» **Exercise brief**
If a line below includes the string "nibble", copy it.

Stored items:
(* ===== verification/Critnib.v ===== *)
(** * The critnib radix tree (libpmemobj/critnib.c)

    Inner nodes have 16 children selected by one nibble of the key; nodes with a
    single child are left out, so each stores the position of its nibble
    ([shift]) and the bits above it ([path]).  Pointers are addresses, leaves are
    tagged with bit 0, and nodes and leaves live in two heaps.  Removed nodes and
    leaves stay in a ring of pending slots for DELETED_LIFE removals and then go
    to free lists linked through [child[0]] and [value].  What Malloc returns is
    an argument (0: failure); [None] is a NULL dereference or out of fuel. *)
From stdpp Require Import base numbers list list_numbers gmap.
From Stdlib Require Import ZArith Lia Bool.
From S2P Require Import Prelude.

Definition DELETED_LIFE : Z := 16.
Definition SLICE : Z := 4.
Definition NIB : Z := Z.shiftl 1 SLICE - 1.
Definition SLNODES : nat := 16.
Definition CN_ENOMEM : Z := 12.
Definition CN_EEXIST : Z := 17.

Record critnib_node := CNode { child : list Z; path : Z; shift : Z }.
Record critnib_leaf := CLeaf { lkey : Z; lvalue : Z }.

Record critnib := Critnib {
  cn_root : Z;
  deleted_node : Z;
  deleted_leaf : Z;
  pending_del_nodes : list Z;
  pending_del_leaves : list Z;
  remove_count : Z;
  cn_nodes : gmap Z critnib_node;   (* the memory of the nodes *)
  cn_leaves : gmap Z critnib_leaf   (* the memory of the leaves *)
}.

Implicit Types (c : critnib) (n k key : Z).

(** ** Field updates *)

Definition set_cn_root (r : Z) c : critnib :=
  Critnib r (deleted_node c) (deleted_leaf c) (pending_del_nodes c) (pending_del_leaves c)
    (remove_count c) (cn_nodes c) (cn_leaves c).
Definition set_cn_nodes (dn : Z) (h : gmap Z critnib_node) c : critnib :=
  Critnib (cn_root c) dn (deleted_leaf c) (pending_del_nodes c) (pending_del_leaves c)
    (remove_count c) h (cn_leaves c).
Definition set_cn_leaves (dl : Z) (h : gmap Z critnib_leaf) c : critnib :=
  Critnib (cn_root c) (deleted_node c) dl (pending_del_nodes c) (pending_del_leaves c)
    (remove_count c) (cn_nodes c) h.
Definition set_pending (pn pl : list Z) (rc : Z) c : critnib :=
  Critnib (cn_root c) (deleted_node c) (deleted_leaf c) pn pl rc (cn_nodes c) (cn_leaves c).

Definition write_node n (nd : critnib_node) c : critnib :=
  set_cn_nodes (deleted_node c) (<[n := nd]> (cn_nodes c)) c.
Definition write_leaf k (l : critnib_leaf) c : critnib :=
  set_cn_leaves (deleted_leaf c) (<[k := l]> (cn_leaves c)) c.
Definition set_child (i : nat) (v : Z) (nd : critnib_node) : critnib_node :=
  CNode (<[i := v]> (child nd)) (path nd) (shift nd).

(** [struct critnib_node **]: the root field or a child slot. *)
Inductive cn_ref := RootRef | ChildRef (n : Z) (i : nat).

Definition cn_store (f : cn_ref) (v : Z) c : option critnib :=
  match f with
  | RootRef => Some (set_cn_root v c)
  | ChildRef n i => nd ← cn_nodes c !! n; Some (write_node n (set_child i v nd) c)
  end.

(** ** Helpers *)

Definition is_leaf (n : Z) : bool := negb (Z.land n 1 =? 0).
Definition to_leaf (n : Z) : Z := Z.land n (u64 (Z.lnot 1)).
Definition path_mask (sh : Z) : Z := u64 (Z.shiftl (u64 (Z.lnot NIB)) sh).
Definition slice_index (key sh : Z) : nat := Z.to_nat (Z.land (Z.shiftr key sh) NIB).
Definition get_child (nd : critnib_node) (i : nat) : Z := default 0 (child nd !! i).

(** util_mssb_index64: 63 minus the number of leading zeros. *)
Definition util_mssb_index64 (v : Z) : Z := Z.log2 v.

Definition critnib_new : critnib :=
  Critnib 0 0 0 (replicate 16 0) (replicate 16 0) 0 ∅ ∅.

Definition free_node c n : option critnib :=
  if n =? 0 then Some c else
  nd ← cn_nodes c !! n;
  Some (set_cn_nodes n (<[n := set_child 0 (deleted_node c) nd]> (cn_nodes c)) c).

(** The memory Malloc returns holds an unspecified node. *)
Definition alloc_node (ma : Z) c : option (Z * critnib) :=
  if deleted_node c =? 0 then Some (ma, c) else
  let n := deleted_node c in
  nd ← cn_nodes c !! n;
  Some (n, set_cn_nodes (get_child nd 0) (cn_nodes c) c).

Definition free_leaf c k : option critnib :=
  if k =? 0 then Some c else
  l ← cn_leaves c !! k;
  Some (set_cn_leaves k (<[k := CLeaf (lkey l) (deleted_leaf c)]> (cn_leaves c)) c).

Definition alloc_leaf (ma : Z) c : option (Z * critnib) :=
  if deleted_leaf c =? 0 then Some (ma, c) else
  let k := deleted_leaf c in
  l ← cn_leaves c !! k;
  Some (k, set_cn_leaves (lvalue l) (cn_leaves c) c).

(** ** Insertion *)

(** The loop: the slot that holds [n], the last inner node passed, and [n]. *)
Fixpoint insert_walk (fuel : nat) c key (parent : cn_ref) (prev n : Z)
    : option (cn_ref * Z * Z) :=
  match fuel with
  | O => None
  | S f =>
      if (n =? 0) || is_leaf n then Some (parent, prev, n) else
      nd ← cn_nodes c !! n;
      if Z.land key (path_mask (shift nd)) =? path nd then
        let i := slice_index key (shift nd) in
        insert_walk f c key (ChildRef n i) n (get_child nd i)
      else Some (parent, prev, n)
  end.

Definition critnib_insert (fuel : nat) (ml mn : Z) c key (value : Z) : option (Z * critnib) :=
  '(k, c) ← alloc_leaf ml c;
  if k =? 0 then Some (CN_ENOMEM, c) else
  let c := write_leaf k (CLeaf key value) c in
  let kn := Z.lor k 1 in
  if cn_root c =? 0 then Some (0, set_cn_root kn c) else
  '(parent, prev, n) ← insert_walk fuel c key RootRef (cn_root c) (cn_root c);
  if n =? 0 then
    nd ← cn_nodes c !! prev;
    c ← cn_store (ChildRef prev (slice_index key (shift nd))) kn c;
    Some (0, c)
  else
  p ← (if is_leaf n then l ← cn_leaves c !! to_leaf n; Some (lkey l)
       else nd ← cn_nodes c !! n; Some (path nd));
  let at_ := Z.lxor p key in
  if at_ =? 0 then c ← free_leaf c (to_leaf kn); Some (CN_EEXIST, c) else
  let sh := Z.land (util_mssb_index64 at_) (u8 (Z.lnot (SLICE - 1))) in
  '(m, c) ← alloc_node mn c;
  if m =? 0 then c ← free_leaf c (to_leaf kn); Some (CN_ENOMEM, c) else
  let ch := <[slice_index p sh := n]> (<[slice_index key sh := kn]> (replicate SLNODES 0)) in
  let c := write_node m (CNode ch (Z.land key (path_mask sh)) sh) c in
  c ← cn_store parent m c;
  Some (0, c).

(** ** Removal *)

(** The descent: the slot of [n], [n], and the child reached; 0 is not found. *)
Fixpoint remove_walk (fuel : nat) c key (n_parent : cn_ref) (n : Z) (k_parent : cn_ref) (kn : Z)
    : option (cn_ref * Z * Z) :=
  match fuel with
  | O => None
  | S f =>
      if is_leaf kn then Some (n_parent, n, kn) else
      nd ← cn_nodes c !! kn;
      let i := slice_index key (shift nd) in
      let kn' := get_child nd i in
      if kn' =? 0 then Some (k_parent, kn, 0)
      else remove_walk f c key k_parent kn (ChildRef kn i) kn'
  end.

(** The loop over the remaining children: the only one, or none when there is a
    second one ([inl tt]) or none at all ([inr None]). *)
Fixpoint only_child (ch : list Z) (i : nat) (ochild : option nat) : unit + option nat :=
  match ch with
  | [] => inr ochild
  | x :: ch =>
      if x =? 0 then only_child ch (S i) ochild
      else match ochild with
           | Some _ => inl tt
           | None => only_child ch (S i) (Some i)
           end
  end.

(** Moving the pending slot of this removal to the free lists. *)
Definition recycle_pending c : option (nat * critnib) :=
  let del := Z.to_nat (remove_count c mod DELETED_LIFE) in
  let rc := u64 (remove_count c + 1) in
  pn ← pending_del_nodes c !! del;
  pl ← pending_del_leaves c !! del;
  c ← free_node c pn;
  c ← free_leaf c pl;
  Some (del, set_pending (<[del := 0]> (pending_del_nodes c)) (<[del := 0]> (pending_del_leaves c)) rc c).

Definition pend_leaf (del : nat) k c : critnib :=
  set_pending (pending_del_nodes c) (<[del := k]> (pending_del_leaves c)) (remove_count c) c.
Definition pend_node (del : nat) n c : critnib :=
  set_pending (<[del := n]> (pending_del_nodes c)) (pending_del_leaves c) (remove_count c) c.

Definition critnib_remove (fuel : nat) c key : option (Z * critnib) :=
  let n := cn_root c in
  if n =? 0 then Some (0, c) else
  '(del, c) ← recycle_pending c;
  if is_leaf n then
    l ← cn_leaves c !! to_leaf n;
    if lkey l =? key then Some (lvalue l, pend_leaf del (to_leaf n) (set_cn_root 0 c))
    else Some (0, c)
  else
  '(n_parent, n, kn) ← remove_walk fuel c key RootRef n RootRef n;
  if kn =? 0 then Some (0, c) else
  l ← cn_leaves c !! to_leaf kn;
  if negb (lkey l =? key) then Some (0, c) else
  nd ← cn_nodes c !! n;
  c ← cn_store (ChildRef n (slice_index key (shift nd))) 0 c;
  nd ← cn_nodes c !! n;
  match only_child (child nd) 0 None with
  | inl _ => Some (lvalue l, pend_leaf del (to_leaf kn) c)
  | inr None => None
  | inr (Some o) =>
      c ← cn_store n_parent (get_child nd o) c;
      Some (lvalue l, pend_leaf del (to_leaf kn) (pend_node del n c))
  end.

(** ** Queries *)

Fixpoint get_walk (fuel : nat) c key (n : Z) : option Z :=
  match fuel with
  | O => None
  | S f =>
      if (n =? 0) || is_leaf n then Some n else
      nd ← cn_nodes c !! n;
      get_walk f c key (get_child nd (slice_index key (shift nd)))
  end.

(** Without concurrent removals both loads of [remove_count] see one value; the
    loop is repeated when the sum wraps around. *)
Fixpoint critnib_get (fuel : nat) c key : option Z :=
  match fuel with
  | O => None
  | S f =>
      n ← get_walk f c key (cn_root c);
      res ← (if n =? 0 then Some 0 else
             l ← cn_leaves c !! to_leaf n;
             Some (if lkey l =? key then lvalue l else 0));
      if u64 (remove_count c + DELETED_LIFE) <=? remove_count c
      then critnib_get f c key else Some res
  end.

(** The highest non-null child below index [i]. *)
Fixpoint scan_down (ch : list Z) (i : nat) : option Z :=
  match i with
  | O => None
  | S j => let x := default 0 (ch !! j) in if x =? 0 then scan_down ch j else Some x
  end.

Fixpoint find_successor (fuel : nat) c (n : Z) : option Z :=
  match fuel with
  | O => None
  | S f =>
      nd ← cn_nodes c !! n;
      match scan_down (child nd) SLNODES with
      | None => Some 0
      | Some m =>
          if is_leaf m then l ← cn_leaves c !! to_leaf m; Some (lvalue l)
          else find_successor f c m
      end
  end.

Fixpoint find_le (fuel : nat) c (n key : Z) : option Z :=
  match fuel with
  | O => None
  | S f =>
      if n =? 0 then Some 0 else
      if is_leaf n then
        l ← cn_leaves c !! to_leaf n;
        Some (if lkey l <=? key then lvalue l else 0)
      else
      nd ← cn_nodes c !! n;
      if negb (Z.land (Z.shiftr (Z.lxor key (path nd)) (shift nd)) (u64 (Z.lnot NIB)) =? 0) then
        if path nd <? key then find_successor f c n else Some 0
      else
      let nib := slice_index key (shift nd) in
      value ← find_le f c (get_child nd nib) key;
      if negb (value =? 0) then Some value else
      match scan_down (child nd) nib with
      | None => Some 0
      | Some m =>
          if is_leaf m then l ← cn_leaves c !! to_leaf m; Some (lvalue l)
          else find_successor f c m
      end
  end.

Fixpoint critnib_find_le (fuel : nat) c key : option Z :=
  match fuel with
  | O => None
  | S f =>
      res ← (if cn_root c =? 0 then Some 0 else find_le f c (cn_root c) key);
      if u64 (remove_count c + DELETED_LIFE) <=? remove_count c
      then critnib_find_le f c key else Some res
  end.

» **Expected answer**
    Inner nodes have 16 children selected by one nibble of the key; nodes with a
    single child are left out, so each stores the position of its nibble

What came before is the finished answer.